In this topic, we'll come across the OR operator (an alternation) of regular expressions represented by the vertical bar |


## Groups

By default, when we put a quantifier in our template, it's applied to the preceding character. Take h[ao]{2} for example. The quantifier demands either a or o to be repeated twice, but h can only occur once.

In [None]:
template = r"(h[ao]){2}"  # matches a string consisting of two "ha" or "ho"
re.match(template, "haha")  # a match
re.match(template, "hoha")  # a match
re.match(template, "haa")  # no match
re.match(template, "hho")  # no match

You can apply any quantifier you want, but the syntax remains. For example, you can mark an optional substring with a question mark quantifier ?. It will make the group match one or no occurrences of the group in the string:



In [3]:
import re
template = r"ha(\?!)?"  # we expect "?!" to occur together and in this exact order
re.match(template, "ha?!")  # a match
re.match(template, "ha")  # a match
# in case "?" or "!" occur separately, the group won't match them
re.match(template, "ha?")  # matches only "ha", but not "?", since there's no "!" succeeding "?"
re.match(template, "ha!")  # matches only "ha", but not "!", since there's no "?" preceding "!"

<re.Match object; span=(0, 2), match='ha'>

# Nested groups
We can also make use of nested groups — you can put a group inside a group to specify smaller substring repetitions inside larger substrings. Take a look at this template that matches any number of repeated strings containing two substrings of the <letter><digit> type (for example, A0, C3):



In [4]:
template = r"(([A-Z]\d){2}\.)+"
re.match(template, "A0C3.B8K5.")  # a match
re.match(template, "A0C3.")  # a match
re.match(template, "A0.C3B8K5")  # no match, as a dot separates two letter-digit combinations
re.match(template, "A0.C3.B8K5")  # no match, as "A0.C3." is separated by a dot
# and "B8K5" aren't followed by a dot

# Alterations

In many cases, a pattern we'd like to match can contain alternative substrings — sometimes one, sometimes another. For example, when we search for a web address, it can have .com, .org, .net, etc. as a part of the domain name. We can match several domain types in one template by using |.

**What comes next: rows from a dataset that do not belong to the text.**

(* ===== verification/FabricModel.v ===== *)
(** * Envelopes, authenticated contexts, replay and handles
    (src/fabric/model.go, identity.go, replay.go, reference_handle.go)

    The protocol's request documents and their validation, the opaque
    authenticated execution context that binds a principal to exact bytes, the
    verified replay correlation, and the compact reference handles. The reflective
    decode of an envelope and json.Marshal are parameters ([EnvelopeJson]); the
    Go struct types the wire validator inspects are written out as a type table. *)
From Stdlib Require Import Ascii Strings.Byte ZArith Lia.
From S2P Require Import Prelude GoStrings FabricRef Framing Wire.
#[local] Open Scope Z_scope.

Module Model.
Import Ref Wire.

(** model.go's [validText]: no control characters ([c < 32 || c == 127], rune by
    rune: bytes above 0x7f only occur inside larger runes of valid UTF-8). *)
Definition text_char (c : ascii) : bool := negb ((code c <? 32) || (code c =? 127)).
Definition validFabricText (s : string) (max : Z) : bool :=
  negb ((len s =? 0) || (max <? len s) || negb (utf8_valid s)) && str_forallb text_char s.
#[export] Instance d_laws : PatchLaws.
Proof.
  constructor.
  - intros d t. cbn [decode_tree d_patch_json]. destruct d as [|c rest]; cbn [d_tree]; [by intros [= <-]|].
    case_bool_decide; intros [= <-]; [|done]. split; [apply NoDup_singleton|done].
  - intros e d. cbn [marshal_envelope d_envelope_json]. case_bool_decide; [|done]. intros [= <-]. eauto.
  - intros op d d' t kind tokens Hp Hd Hk _ _ Hpath _ _ _. cbn [patch_single d_patch_json] in Hp. unfold d_patch in Hp.
    destruct d as [|c rest]; [done|]. destruct (op !! "value") as [v|] eqn:Ev; [|done].
    destruct (_ && _) eqn:Ec in Hp; [|done]. injection Hp as <-.
    rewrite !andb_true_iff in Ec. destruct Ec as [[[->%bool_decide_eq_true_1 Eop%bool_decide_eq_true_1] Epath%bool_decide_eq_true_1] Ehead].
    apply negb_true_iff, bool_decide_eq_false_1 in Ehead.
    unfold member_text in *. rewrite Eop in Hk. rewrite Epath in Hpath. cbn in Hk, Hpath. injection Hk as <-. injection Hpath as <-.
    cbn [decode_tree d_patch_json] in *. cbn [d_tree] in Hd. rewrite bool_decide_eq_true_2 in Hd by done. injection Hd as <-.
    cbn [mbind option_bind]. rewrite (d_tree_text v Ehead). cbn [d_tree]. rewrite bool_decide_eq_true_2 by done.
    eexists _, _. split; [vm_compute; reflexivity|]. split; [reflexivity|].
    apply same_tree_refl. split; [apply NoDup_singleton|done].
  - intros d1 d2 e1 e2 m1 m2 (r1 & -> & ->)%d_result (r2 & -> & ->)%d_result _ _ _. done.
  - intros d e m key (rest & -> & ->)%d_result Hd. cbn [decode_tree d_patch_json d_tree] in Hd.
    rewrite bool_decide_eq_true_2 in Hd by done. injection Hd as <-. cbn [d_envelope with_content v_Metadata].
    rewrite lookup_empty. done.
Defined.

Lemma patches_are_confined_witness :
  exists result, ApplyPatch (d_envelope (bytes_of "{}")) "acme.audit" [x5b] = Ok result /\
    v_Payload result = bytes_of "[]" /\ v_Principal result = sample_principal.
Proof.
  assert (exists result, ApplyPatch (d_envelope (bytes_of "{}")) "acme.audit" [x5b] = Ok result /\
    v_Payload result = bytes_of "[]") as (result & Ha & Hp).
  { eexists. split; vm_compute; reflexivity. }
  exists result. split; [exact Ha|]. split; [exact Hp|].
  destruct (patches_are_confined (d_envelope (bytes_of "{}")) result "acme.audit" [x5b] (d_mark :: bytes_of "{}")
    Ha eq_refl) as (_ & _ & Hr & _); [vm_compute; reflexivity|].
  rewrite Hr. reflexivity.
Defined.
End PatchWitness.
Lemma validateRegistration_spec owner r r' : machine_range r -> validateRegistration owner r = Ok r' ->
  registration_ok owner r' /\ r_ID r' = r_ID r.
Proof.
  intros [Ht _] Hv. unfold validateRegistration in Hv.
  set (s := if str_eqb (r_FailureMode r) "" then set_FailureMode r FailClosed else r) in *.
  assert (r_ID s = r_ID r /\ r_Binding s = r_Binding r /\ r_TimeoutMillis s = r_TimeoutMillis r) as (E1 & E2 & E3).
  { subst s. by case_if. }
  clearbody s. rinv. split; [|done].
  match goal with Hw : (time_Minute <? _) = false |- _ => rewrite wrap64_small in Hw;
    [|unfold in_int64, min_int64, max_int64, time_Millisecond; lia]; unfold time_Minute, time_Second, time_Millisecond in Hw end.
  split; rewrite ?E1, ?E2, ?E3; try done.
  - assert (r_Binding r <> "") as Hne by by apply str_eqb_neq.
    assert (len (r_Binding r) <> 0); [|pose proof (len_nonneg (r_Binding r)); lia].
    unfold len. destruct (r_Binding r); [done|]. simpl. lia.
  - lia.
  - match goal with Hm : negb _ && negb _ = false |- _ => apply andb_false_iff in Hm as [Hm|Hm] end;
      rinv; [left|right]; by apply str_eqb_eq.
  - match goal with Hp : validate_placement r' = Ok _ |- _ => unfold validate_placement in Hp;
      destruct (str_eqb (r_Placement r') PlacementSource) eqn:P1; [left; by apply str_eqb_eq|];
      destruct (str_eqb (r_Placement r') PlacementDestination) eqn:P2; [right; left; by apply str_eqb_eq|]; simpl in Hp;
      destruct (str_eqb (r_Placement r') PlacementRelay) eqn:P3; [|done] end.
    rinv. right. right. split; [by apply str_eqb_eq|done].
  - by apply known_operation_elem.
  - match goal with Hp : validate_phases [] _ = true |- _ => apply validate_phases_spec in Hp as (? & _ & ?) end.
    split_and!; [|done..]. intros E. by rewrite E in *.
Qed.

(** Names with a common extension are nested. *)
Lemma prefixes_overlap a b s : has_prefix s (a ++ ".") = true -> has_prefix s (b ++ ".") = true ->
  a = b \/ overlaps a b = true.
Proof.
  unfold overlaps. rewrite orb_true_iff, !has_prefix_spec. intros [ra ->]. revert b.
  induction a as [|c a IH]; intros [|d b] [rb E]; cbn [String.append] in E.
  - by left.
  - injection E as -> E. right. right. exists b. done.
  - injection E as -> E. right. left. exists a. done.
  - injection E as -> E. destruct (IH b) as [->|[[r ->]|[r ->]]]; [by eexists|by left|right; left|right; right]; by exists r.
Qed.

(** An extension outside pagnet's namespace owns no name inside it. *)
Lemma owned_not_pagnet owner id : ValidNamespacedName owner = true /\ has_prefix owner "pagnet." = false ->
  ownedID owner id = true -> has_prefix id "pagnet." = false.
Proof.
  intros [Hv Hp] [Ho _]%andb_true_iff. apply not_true_iff_false. intros Hid.
  destruct (prefixes_overlap owner "pagnet" id) as [->|Hov]; [done..| |].
  - vm_compute in Hv. done.
  - unfold overlaps in Hov. apply orb_true_iff in Hov as [Hov|Hov].
    { change ("pagnet" ++ ".")%string with "pagnet." in Hov. congruence. }
    apply has_prefix_spec in Hov as [r E].
    do 7 (destruct owner as [|? owner]; cbn [String.append] in E; [discriminate E|]; injection E as <- E || discriminate E).
Qed.

Section collect.
Context `{Sha256, JsonDecoder, ManifestJson}.

(** Decoded manifests hold machine integers. *)
Class ManifestLaws : Prop :=
  decode_ranges : forall raw m, decode_manifest raw = Some m -> Forall machine_range (em_Interceptors m).

(** The nodes collected from manifests of the extensions [ext]. *)
Record collected (max : Z) (ext : gset string) nodes : Prop := {
  c_keyed : keyed nodes;
  c_owner : forall id n, nodes !! id = Some n -> c_ExtensionID n ∈ ext;
  c_valid : forall id n, nodes !! id = Some n -> registration_ok (c_ExtensionID n) (c_Registration n);
  c_size : Z.of_nat (size nodes) <= max;
  c_ext : forall a, a ∈ ext -> ValidNamespacedName a = true /\ has_prefix a "pagnet." = false;
  c_disjoint : forall a b, a ∈ ext -> b ∈ ext -> a <> b -> overlaps a b = false }.

Lemma install_collected max ext owner nodes l nodes' : owner ∈ ext -> Forall machine_range l ->
  collected max ext nodes -> install_interceptors owner max nodes l = Ok nodes' -> collected max ext nodes'.
Proof.
  intros Hext. revert nodes. induction l as [|r l IH]; intros nodes Hl C Hi; simpl in Hi; rinv; [done|].
  apply Forall_cons in Hl as [Hr Hl]. eapply IH; [done| |done]. clear IH Hi.
  match goal with Hv : validateRegistration owner r = Ok ?r' |- _ =>
    apply validateRegistration_spec in Hv as [Hok _]; [rename r' into s|done] end.
  assert (nodes !! r_ID s = None) as Hnone by by apply eq_None_not_Some.
  split.
  - intros id n. rewrite lookup_insert. case_decide; [by intros [= <-]|by apply C].
  - intros id n. rewrite lookup_insert. case_decide; [by intros [= <-]|by apply C].
  - intros id n. rewrite lookup_insert. case_decide; [by intros [= <-]|by apply C].
  - rewrite map_size_insert_None by done. lia.
  - apply C.
  - apply C.
Qed.

Context `{!ManifestLaws}.

Lemma collect_collected max ext nodes manifests nodes' : collected max ext nodes ->
  collect max ext nodes manifests = Ok nodes' -> exists ext', collected max ext' nodes'.
Proof.
  revert ext nodes. induction manifests as [|supplied manifests IH]; intros ext nodes C Hc; simpl in Hc; rinv; [eauto|].
  match goal with Ho : own_manifest max supplied = Ok ?m |- _ => rename Ho into Hown; set (man := m) in * end.
  unfold check_manifest in *. rinv. unfold own_manifest in Hown. rinv.
  assert (Forall machine_range (em_Interceptors man)) as Hr.
  { apply (decode_ranges x0). destruct (decode_manifest x0); simpl in *; by simplify_eq. }
  clear Hown. eapply IH; [|done]. eapply install_collected; [|done| |done]; [set_solver|]. clear IH Hc.
  assert (forall a, a ∈ ext -> overlaps a (em_ID man) = false) as Hov.
  { intros a Ha. match goal with Hf : forallb _ (elements ext) = true |- _ => rewrite forallb_forall in Hf end.
    apply negb_true_iff. match goal with Hf : forall x, In x (elements ext) -> _ |- _ => apply Hf end.
    by apply list_elem_of_In, elem_of_elements. }
  split; try apply C.
  - intros id n Hn. apply (c_owner _ _ _ C) in Hn. set_solver.
  - intros a [->%elem_of_singleton|Ha]%elem_of_union; [done|by apply C].
  - intros a b [->%elem_of_singleton|Ha]%elem_of_union [->%elem_of_singleton|Hb]%elem_of_union Hne;
      [done| |by apply Hov|by apply C]. specialize (Hov b Hb). unfold overlaps in *. rewrite orb_comm. done.
Qed.

Lemma collect_spec max manifests nodes : 1 <= max -> collect max ∅ ∅ manifests = Ok nodes ->
  exists ext, collected max ext nodes.
Proof.
  intros Hm. apply collect_collected. split; try set_solver.
  - intros id n E. by rewrite lookup_empty in E.
  - rewrite map_size_empty. lia.
Qed.
End collect.

(** ** Compile against the reference *)
(** Every constraint names another installed interceptor. *)
Definition resolvable nodes : Prop :=
  map_Forall (fun id n => Forall (fun other => other <> id /\ other ∈ dom nodes)
                            (r_Before (c_Registration n) ++ r_After (c_Registration n))) nodes.

Section compile.
Context `{Sha256, JsonDecoder, ManifestJson}.

Lemma collect_keyed max ext nodes manifests nodes' : keyed nodes ->
  collect max ext nodes manifests = Ok nodes' -> keyed nodes'.
Proof.
  assert (forall owner l nodes nodes', keyed nodes -> install_interceptors owner max nodes l = Ok nodes' -> keyed nodes') as Hi.
  { intros owner l. induction l as [|r l IH]; intros ns ns' Hk Hc; simpl in Hc; rinv; [done|].
    eapply IH; [|done]. intros id n. rewrite lookup_insert. case_decide; [by intros [= <-]|by apply Hk]. }
  revert ext nodes. induction manifests as [|supplied manifests IH]; intros ext nodes Hk Hc; simpl in Hc; rinv; [done|].
  eapply IH; [|done]. by eapply Hi.
Qed.

Lemma resolvable_spec nodes : resolvable nodes <->
  forall a b, a ∈ predecessors nodes b -> a <> b /\ a ∈ dom nodes /\ b ∈ dom nodes.
Proof.
  unfold resolvable. split.
  - intros Hr a b [(n & Hn & Hb)|(n & Hn & Ha)]%elem_of_predecessors;
      pose proof (Hr _ _ Hn) as Hf; rewrite Forall_forall in Hf; apply elem_of_dom_2 in Hn.
    + destruct (Hf b) as [? ?]; [by apply elem_of_app; left|]. done.
    + destruct (Hf a) as [? ?]; [by apply elem_of_app; right|]. done.
  - intros Hc id n Hn. apply Forall_forall. intros other [Ho|Ho]%elem_of_app.
    + destruct (Hc id other) as (? & ? & ?); [apply elem_of_predecessors; eauto|naive_solver].
    + destruct (Hc other id) as (? & ? & ?); [apply elem_of_predecessors; eauto|naive_solver].
Qed.

(** The reference compiler: no heap, no degrees, no enumeration order. *)
Definition compile_reference (manifests : list ExtensionManifest) (max : Z) : option Plan :=
  if negb ((max <? 1) || (100000 <? max)) then
    match collect max ∅ ∅ manifests with
    | Err _ => None
    | Ok nodes =>
        if bool_decide (resolvable nodes /\ length (schedule nodes) = size nodes) then
          encoded ← marshal_manifests (merge_sort manifest_le manifests);
          Some (mkPlan (group (schedule nodes)) (hex_encode (sha256 encoded)) nodes)
        else None
    end
  else None.

Section range.
Context (range : nat -> gset string -> list string) `{!MapOrder range}.

(** The loop of Compile visits the schedule. *)
Lemma compile_loop nodes g : keyed nodes -> build_graph range nodes = Ok g ->
  let l := drain range (size nodes) nodes g (mkLoop (initial_ready range nodes (degree g)) (degree g) ∅ 0) in
  l_visited l = length (schedule nodes) /\ l_chains l = group (schedule nodes).
Proof.
  intros Hk Hb. assert (is_ok (build_graph range nodes) = true) as Hr by by rewrite Hb.
  rewrite (build_graph_Ok range) in Hr.
  apply (build_graph_spec range) in Hb. pose proof (initial_kahn nodes Hk range g Hb) as K.
  by destruct (drain_schedule nodes Hk Hr range g Hb (size nodes) []
    (mkLoop (initial_ready range nodes (degree g)) (degree g) ∅ 0) K) as (? & ? & _).
Qed.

| is the or operator in regexps. By separating alternative substrings with vertical bars, you are matching any of these substrings with the template. Here, take a look:

In [5]:
template = r"python|java|kotlin"
re.match(template, "python")  # a match
re.match(template, "java")  # a match
re.match(template, "kotlin")  # a match
re.match(template, "c++")  # no match
re.match(template, "k")  # no match
re.match(template, "jav")  # no match

# Groups and alternations
For instance, if we need to find the following strings: python course, kotlin course, python lesson, or kotlin lesson, we can write the following expression first:

In [6]:
template = r"(python|kotlin) (course|lesson)"
re.match(template, "kotlin")  # no match
re.match(template, "lesson")  # no match
re.match(template, "python lesson")  # match
re.match(template, "kotlin course")  # match

<re.Match object; span=(0, 13), match='kotlin course'>